#### [TASK DIRECTIONS]
Filter the listing down to the lines containing the word "unfold".
PROVIDED MATERIAL below:
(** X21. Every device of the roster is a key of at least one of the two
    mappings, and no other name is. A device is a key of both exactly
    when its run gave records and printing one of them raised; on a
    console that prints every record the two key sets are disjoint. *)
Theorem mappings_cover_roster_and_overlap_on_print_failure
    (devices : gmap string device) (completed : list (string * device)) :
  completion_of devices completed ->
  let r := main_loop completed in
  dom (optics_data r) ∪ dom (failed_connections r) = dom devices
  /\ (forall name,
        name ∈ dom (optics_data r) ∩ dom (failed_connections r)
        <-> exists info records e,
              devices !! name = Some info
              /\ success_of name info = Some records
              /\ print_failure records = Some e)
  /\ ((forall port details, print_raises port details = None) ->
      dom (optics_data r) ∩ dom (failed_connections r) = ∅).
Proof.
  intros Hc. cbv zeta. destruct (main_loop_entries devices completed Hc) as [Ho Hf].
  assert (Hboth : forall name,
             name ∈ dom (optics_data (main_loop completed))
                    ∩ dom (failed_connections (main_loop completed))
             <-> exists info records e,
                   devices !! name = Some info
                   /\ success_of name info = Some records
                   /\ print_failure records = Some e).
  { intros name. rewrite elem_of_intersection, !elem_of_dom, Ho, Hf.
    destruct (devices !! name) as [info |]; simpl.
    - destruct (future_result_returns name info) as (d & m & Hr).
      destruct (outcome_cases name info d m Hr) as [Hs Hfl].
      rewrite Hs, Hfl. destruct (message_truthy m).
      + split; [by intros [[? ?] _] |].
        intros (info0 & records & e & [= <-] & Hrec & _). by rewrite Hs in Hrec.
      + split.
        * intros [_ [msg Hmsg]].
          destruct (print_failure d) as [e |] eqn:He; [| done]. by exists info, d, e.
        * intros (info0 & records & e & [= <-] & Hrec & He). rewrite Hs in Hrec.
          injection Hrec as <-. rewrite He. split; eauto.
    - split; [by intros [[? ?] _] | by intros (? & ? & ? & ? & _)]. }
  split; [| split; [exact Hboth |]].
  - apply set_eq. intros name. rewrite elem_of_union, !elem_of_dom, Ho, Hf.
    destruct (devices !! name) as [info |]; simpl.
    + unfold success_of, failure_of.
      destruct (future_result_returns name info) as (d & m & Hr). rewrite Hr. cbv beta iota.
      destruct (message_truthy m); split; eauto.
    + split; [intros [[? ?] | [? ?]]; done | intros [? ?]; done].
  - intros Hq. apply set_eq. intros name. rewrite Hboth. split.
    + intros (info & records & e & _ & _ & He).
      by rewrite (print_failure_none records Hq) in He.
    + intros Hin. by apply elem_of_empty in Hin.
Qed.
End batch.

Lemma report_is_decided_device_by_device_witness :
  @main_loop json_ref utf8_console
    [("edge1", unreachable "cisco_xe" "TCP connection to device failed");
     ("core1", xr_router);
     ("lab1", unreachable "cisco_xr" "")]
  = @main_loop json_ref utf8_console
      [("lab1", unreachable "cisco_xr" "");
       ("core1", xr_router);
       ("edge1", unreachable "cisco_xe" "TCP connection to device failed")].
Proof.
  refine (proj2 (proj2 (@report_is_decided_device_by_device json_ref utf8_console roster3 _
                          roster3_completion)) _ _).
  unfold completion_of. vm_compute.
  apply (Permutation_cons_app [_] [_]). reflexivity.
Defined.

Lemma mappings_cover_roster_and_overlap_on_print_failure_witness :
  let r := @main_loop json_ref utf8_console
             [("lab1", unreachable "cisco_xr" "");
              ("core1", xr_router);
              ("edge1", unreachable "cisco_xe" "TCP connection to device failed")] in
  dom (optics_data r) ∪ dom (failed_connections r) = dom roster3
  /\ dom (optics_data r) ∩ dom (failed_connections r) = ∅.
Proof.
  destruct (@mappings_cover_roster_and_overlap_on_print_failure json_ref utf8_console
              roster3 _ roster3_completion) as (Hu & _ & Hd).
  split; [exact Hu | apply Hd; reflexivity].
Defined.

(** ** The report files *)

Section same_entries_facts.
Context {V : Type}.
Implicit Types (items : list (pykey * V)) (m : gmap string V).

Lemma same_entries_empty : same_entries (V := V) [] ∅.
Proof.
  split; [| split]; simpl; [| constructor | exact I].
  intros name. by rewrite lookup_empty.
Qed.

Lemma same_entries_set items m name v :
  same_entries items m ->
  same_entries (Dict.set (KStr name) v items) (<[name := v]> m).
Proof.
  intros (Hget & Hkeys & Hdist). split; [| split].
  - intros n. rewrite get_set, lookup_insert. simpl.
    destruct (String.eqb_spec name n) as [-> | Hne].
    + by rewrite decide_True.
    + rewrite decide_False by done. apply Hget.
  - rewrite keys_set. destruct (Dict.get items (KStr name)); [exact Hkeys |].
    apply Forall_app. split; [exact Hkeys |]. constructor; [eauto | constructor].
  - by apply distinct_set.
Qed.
End of PROVIDED MATERIAL.
#### [RESPONSE TO THE TASK]
    + unfold success_of, failure_of.
  unfold completion_of. vm_compute.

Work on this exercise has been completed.